--- Work to be completed ---
Searching the material below, find each line that includes the word "Type", and copy it.

Start of Data records

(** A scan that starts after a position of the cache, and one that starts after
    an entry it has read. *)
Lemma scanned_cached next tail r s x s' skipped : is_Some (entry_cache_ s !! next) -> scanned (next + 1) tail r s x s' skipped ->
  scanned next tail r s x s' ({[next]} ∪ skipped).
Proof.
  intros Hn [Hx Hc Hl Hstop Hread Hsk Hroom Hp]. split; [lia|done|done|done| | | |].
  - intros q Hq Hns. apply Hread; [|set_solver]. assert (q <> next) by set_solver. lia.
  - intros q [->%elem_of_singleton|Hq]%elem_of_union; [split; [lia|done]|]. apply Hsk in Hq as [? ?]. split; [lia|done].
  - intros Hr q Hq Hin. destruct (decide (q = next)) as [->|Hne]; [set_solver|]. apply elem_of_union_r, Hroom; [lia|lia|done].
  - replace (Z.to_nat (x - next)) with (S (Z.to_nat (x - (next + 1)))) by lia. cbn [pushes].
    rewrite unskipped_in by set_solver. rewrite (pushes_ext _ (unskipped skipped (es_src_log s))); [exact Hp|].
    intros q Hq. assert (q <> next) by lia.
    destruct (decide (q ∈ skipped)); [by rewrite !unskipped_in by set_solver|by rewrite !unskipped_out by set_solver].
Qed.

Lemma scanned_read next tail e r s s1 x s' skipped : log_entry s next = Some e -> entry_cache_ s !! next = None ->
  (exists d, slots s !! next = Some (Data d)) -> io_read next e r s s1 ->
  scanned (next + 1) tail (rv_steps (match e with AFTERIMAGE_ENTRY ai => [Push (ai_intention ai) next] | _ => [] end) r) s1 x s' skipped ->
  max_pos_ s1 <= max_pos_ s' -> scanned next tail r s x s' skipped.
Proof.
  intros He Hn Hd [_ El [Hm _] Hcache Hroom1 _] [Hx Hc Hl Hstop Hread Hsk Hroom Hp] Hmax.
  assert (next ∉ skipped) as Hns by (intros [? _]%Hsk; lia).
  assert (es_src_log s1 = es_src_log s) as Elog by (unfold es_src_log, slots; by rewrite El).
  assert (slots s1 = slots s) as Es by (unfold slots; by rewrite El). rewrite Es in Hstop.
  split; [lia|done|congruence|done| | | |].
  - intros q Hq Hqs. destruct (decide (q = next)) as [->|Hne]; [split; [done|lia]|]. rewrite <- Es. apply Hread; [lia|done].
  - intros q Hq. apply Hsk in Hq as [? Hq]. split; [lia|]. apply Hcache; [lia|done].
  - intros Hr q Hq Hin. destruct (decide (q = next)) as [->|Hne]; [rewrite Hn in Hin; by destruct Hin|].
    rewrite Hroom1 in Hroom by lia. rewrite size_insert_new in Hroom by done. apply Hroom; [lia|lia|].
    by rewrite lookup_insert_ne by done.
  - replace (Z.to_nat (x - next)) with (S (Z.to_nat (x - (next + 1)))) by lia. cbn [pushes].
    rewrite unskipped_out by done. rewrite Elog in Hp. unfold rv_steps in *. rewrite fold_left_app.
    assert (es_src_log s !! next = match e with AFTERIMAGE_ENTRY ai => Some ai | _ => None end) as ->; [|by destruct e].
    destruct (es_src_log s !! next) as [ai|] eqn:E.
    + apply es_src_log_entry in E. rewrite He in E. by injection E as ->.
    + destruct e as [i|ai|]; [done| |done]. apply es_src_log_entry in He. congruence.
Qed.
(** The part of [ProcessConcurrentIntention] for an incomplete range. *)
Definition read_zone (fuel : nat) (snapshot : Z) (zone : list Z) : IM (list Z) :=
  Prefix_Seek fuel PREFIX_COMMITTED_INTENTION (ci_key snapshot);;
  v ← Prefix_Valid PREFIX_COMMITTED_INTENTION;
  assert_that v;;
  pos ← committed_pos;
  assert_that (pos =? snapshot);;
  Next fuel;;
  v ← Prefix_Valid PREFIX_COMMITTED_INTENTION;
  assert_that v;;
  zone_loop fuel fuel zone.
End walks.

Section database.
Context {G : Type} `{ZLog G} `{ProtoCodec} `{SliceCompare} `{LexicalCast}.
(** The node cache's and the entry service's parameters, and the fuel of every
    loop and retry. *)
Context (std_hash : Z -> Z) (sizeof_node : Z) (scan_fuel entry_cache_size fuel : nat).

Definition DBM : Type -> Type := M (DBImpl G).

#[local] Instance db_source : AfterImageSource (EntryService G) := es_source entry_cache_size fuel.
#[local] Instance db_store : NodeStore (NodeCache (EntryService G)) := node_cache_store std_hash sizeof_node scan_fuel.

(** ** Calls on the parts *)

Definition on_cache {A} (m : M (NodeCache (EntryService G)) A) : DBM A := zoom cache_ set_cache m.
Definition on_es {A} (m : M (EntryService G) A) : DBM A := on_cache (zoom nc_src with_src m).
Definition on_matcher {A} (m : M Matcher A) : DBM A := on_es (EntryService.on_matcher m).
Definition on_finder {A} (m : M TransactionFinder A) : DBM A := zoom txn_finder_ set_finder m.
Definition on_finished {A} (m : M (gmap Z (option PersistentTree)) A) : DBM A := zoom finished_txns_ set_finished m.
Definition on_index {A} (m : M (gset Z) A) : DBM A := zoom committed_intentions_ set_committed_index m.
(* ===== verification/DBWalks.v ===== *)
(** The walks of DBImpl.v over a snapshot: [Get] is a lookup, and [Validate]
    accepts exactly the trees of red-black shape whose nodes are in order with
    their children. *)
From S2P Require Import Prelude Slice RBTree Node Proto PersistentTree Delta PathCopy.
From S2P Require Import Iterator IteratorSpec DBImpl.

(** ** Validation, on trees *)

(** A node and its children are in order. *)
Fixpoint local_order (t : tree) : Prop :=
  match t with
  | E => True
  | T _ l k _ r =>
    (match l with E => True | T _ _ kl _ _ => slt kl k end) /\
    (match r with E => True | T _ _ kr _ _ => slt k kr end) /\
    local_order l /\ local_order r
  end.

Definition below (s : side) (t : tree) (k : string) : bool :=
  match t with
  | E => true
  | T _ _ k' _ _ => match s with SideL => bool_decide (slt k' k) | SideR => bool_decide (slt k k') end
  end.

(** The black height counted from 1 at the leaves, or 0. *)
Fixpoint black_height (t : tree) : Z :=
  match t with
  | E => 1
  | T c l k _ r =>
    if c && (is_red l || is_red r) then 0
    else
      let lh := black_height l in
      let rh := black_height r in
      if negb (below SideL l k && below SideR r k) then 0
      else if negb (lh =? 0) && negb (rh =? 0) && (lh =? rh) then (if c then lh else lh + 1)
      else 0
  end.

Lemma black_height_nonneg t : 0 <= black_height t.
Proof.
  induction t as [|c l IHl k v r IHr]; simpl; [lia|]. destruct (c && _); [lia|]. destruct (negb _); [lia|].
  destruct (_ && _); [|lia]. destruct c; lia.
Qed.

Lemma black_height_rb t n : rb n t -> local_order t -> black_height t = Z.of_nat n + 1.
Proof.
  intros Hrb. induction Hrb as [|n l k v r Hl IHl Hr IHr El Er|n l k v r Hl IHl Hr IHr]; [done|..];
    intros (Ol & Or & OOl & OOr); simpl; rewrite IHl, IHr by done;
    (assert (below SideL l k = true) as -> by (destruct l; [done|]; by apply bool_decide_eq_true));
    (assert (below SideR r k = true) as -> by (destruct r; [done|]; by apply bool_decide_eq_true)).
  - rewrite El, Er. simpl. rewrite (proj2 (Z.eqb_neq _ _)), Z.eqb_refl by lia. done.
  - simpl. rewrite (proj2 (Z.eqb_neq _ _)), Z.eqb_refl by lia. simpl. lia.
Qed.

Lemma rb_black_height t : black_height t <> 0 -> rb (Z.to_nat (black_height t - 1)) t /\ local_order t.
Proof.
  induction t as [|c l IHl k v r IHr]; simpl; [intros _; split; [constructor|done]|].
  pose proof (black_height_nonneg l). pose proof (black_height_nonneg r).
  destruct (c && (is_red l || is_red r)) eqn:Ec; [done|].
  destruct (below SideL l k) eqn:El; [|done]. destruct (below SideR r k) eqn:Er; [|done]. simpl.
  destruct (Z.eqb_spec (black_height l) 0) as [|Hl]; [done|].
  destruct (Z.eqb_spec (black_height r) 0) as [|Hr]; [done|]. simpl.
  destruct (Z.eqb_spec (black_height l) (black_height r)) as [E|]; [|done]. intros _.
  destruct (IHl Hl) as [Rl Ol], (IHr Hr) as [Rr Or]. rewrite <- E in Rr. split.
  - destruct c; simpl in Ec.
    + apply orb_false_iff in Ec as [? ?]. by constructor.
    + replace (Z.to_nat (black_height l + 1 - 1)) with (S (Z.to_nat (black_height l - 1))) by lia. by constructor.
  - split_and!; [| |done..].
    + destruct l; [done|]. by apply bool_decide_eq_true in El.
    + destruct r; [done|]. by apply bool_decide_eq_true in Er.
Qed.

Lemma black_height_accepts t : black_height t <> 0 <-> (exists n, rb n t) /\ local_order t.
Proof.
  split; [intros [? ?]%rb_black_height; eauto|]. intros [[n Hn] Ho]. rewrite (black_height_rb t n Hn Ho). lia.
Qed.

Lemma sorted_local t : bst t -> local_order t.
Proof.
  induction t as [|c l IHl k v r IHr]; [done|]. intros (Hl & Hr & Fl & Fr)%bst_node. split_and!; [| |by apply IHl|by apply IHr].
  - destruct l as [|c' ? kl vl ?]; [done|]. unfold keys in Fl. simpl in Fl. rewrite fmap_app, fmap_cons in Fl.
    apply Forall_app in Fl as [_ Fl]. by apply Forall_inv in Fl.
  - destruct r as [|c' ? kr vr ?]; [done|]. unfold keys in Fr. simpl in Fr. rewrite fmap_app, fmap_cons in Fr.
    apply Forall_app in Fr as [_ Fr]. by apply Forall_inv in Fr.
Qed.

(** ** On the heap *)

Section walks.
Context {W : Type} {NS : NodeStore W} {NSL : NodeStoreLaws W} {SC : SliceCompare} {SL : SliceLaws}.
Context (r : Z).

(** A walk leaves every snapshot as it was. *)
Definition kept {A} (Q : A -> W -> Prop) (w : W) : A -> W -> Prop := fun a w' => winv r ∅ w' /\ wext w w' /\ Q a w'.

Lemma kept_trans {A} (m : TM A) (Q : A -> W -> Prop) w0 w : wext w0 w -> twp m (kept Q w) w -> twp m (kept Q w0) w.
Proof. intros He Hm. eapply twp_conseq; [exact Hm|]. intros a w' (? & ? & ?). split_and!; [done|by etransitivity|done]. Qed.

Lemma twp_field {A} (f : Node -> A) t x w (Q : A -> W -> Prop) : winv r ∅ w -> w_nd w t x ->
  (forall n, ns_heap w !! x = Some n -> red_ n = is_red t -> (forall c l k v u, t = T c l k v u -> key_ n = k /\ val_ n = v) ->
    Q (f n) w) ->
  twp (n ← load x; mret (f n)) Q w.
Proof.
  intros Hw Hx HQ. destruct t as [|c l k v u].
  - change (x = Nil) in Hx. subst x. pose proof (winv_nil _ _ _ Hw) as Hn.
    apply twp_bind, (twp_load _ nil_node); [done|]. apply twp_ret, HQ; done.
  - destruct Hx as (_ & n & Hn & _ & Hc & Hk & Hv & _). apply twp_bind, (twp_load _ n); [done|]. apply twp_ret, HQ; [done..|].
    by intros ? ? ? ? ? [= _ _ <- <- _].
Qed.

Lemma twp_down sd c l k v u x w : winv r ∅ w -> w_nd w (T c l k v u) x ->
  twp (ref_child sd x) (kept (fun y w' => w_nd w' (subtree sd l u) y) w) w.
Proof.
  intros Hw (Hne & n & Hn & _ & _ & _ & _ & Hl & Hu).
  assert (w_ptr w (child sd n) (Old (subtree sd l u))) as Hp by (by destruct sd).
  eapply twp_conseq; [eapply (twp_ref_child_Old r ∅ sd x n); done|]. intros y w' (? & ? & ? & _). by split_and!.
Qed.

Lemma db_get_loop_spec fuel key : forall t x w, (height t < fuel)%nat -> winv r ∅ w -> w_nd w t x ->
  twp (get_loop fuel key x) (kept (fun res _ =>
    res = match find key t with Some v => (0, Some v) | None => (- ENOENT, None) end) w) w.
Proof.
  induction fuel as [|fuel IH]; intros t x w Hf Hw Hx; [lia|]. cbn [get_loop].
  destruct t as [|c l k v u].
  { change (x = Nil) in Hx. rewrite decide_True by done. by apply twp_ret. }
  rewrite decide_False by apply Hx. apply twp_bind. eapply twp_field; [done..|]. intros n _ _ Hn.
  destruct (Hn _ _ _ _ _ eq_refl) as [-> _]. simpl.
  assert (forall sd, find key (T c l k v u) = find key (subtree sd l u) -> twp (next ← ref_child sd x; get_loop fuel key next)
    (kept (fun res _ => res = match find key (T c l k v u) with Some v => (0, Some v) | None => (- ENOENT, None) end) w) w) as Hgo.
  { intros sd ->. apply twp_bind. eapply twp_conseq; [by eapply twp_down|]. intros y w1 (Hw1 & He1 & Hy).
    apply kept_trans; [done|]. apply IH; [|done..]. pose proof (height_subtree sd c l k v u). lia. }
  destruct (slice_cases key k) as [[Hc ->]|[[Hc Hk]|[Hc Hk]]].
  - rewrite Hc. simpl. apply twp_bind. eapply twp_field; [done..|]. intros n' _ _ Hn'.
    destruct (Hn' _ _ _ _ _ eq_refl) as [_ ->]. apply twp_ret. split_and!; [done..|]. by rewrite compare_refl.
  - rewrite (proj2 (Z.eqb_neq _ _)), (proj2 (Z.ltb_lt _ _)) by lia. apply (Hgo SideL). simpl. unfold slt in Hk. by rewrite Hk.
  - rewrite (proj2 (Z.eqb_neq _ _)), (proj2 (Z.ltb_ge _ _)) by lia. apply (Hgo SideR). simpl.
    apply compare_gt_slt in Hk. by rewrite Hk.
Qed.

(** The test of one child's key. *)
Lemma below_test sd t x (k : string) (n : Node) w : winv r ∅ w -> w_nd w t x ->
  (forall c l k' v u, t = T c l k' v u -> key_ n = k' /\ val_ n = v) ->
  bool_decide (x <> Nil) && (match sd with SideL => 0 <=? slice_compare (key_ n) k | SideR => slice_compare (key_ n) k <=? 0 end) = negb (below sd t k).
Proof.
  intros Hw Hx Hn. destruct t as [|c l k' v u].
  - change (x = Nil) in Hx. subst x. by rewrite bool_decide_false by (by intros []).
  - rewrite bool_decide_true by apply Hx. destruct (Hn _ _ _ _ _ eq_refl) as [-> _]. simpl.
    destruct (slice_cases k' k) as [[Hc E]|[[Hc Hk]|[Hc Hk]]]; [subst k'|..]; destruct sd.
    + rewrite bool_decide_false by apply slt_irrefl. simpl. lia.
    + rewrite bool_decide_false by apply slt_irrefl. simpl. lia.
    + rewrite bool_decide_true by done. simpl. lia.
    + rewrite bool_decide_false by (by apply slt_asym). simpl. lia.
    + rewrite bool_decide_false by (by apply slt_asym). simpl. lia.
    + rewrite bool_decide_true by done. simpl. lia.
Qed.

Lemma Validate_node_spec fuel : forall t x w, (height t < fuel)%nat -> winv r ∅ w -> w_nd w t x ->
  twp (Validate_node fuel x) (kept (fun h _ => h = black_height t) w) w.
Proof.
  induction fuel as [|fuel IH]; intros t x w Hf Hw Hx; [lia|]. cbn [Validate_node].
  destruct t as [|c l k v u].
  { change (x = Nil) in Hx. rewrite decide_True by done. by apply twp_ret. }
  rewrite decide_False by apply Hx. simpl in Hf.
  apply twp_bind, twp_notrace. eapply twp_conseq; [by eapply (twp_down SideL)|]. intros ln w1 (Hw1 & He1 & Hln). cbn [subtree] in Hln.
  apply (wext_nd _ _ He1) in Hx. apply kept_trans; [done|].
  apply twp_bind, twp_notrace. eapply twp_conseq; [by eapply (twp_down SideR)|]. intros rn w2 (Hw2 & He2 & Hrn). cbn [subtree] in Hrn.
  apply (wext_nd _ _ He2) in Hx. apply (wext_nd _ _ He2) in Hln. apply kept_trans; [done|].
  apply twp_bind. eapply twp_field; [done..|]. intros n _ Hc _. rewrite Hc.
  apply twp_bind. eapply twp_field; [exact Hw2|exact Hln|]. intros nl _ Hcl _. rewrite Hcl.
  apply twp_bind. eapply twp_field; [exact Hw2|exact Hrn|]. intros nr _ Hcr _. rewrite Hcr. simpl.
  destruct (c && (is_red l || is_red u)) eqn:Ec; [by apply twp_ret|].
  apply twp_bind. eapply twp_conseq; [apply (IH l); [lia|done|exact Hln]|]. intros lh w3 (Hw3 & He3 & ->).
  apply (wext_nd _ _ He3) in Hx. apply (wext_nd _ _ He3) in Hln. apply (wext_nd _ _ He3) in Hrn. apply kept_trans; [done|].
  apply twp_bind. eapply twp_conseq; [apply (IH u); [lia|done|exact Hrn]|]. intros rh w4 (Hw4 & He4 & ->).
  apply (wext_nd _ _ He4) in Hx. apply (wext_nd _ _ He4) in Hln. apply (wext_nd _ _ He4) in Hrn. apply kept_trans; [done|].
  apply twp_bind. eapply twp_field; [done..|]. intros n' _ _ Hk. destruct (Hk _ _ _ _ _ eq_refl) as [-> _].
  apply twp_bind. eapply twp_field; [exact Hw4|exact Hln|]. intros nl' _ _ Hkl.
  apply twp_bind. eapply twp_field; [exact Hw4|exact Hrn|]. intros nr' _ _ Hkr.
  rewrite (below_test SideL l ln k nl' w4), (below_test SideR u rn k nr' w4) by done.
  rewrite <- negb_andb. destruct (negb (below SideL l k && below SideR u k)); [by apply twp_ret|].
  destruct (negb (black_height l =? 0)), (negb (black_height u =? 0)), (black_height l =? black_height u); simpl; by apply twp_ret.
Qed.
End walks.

End of Data records

--- Result of this exercise ---
Context {G : Type} `{ZLog G} `{ProtoCodec} `{SliceCompare} `{LexicalCast}.
Definition DBM : Type -> Type := M (DBImpl G).
Context {W : Type} {NS : NodeStore W} {NSL : NodeStoreLaws W} {SC : SliceCompare} {SL : SliceLaws}.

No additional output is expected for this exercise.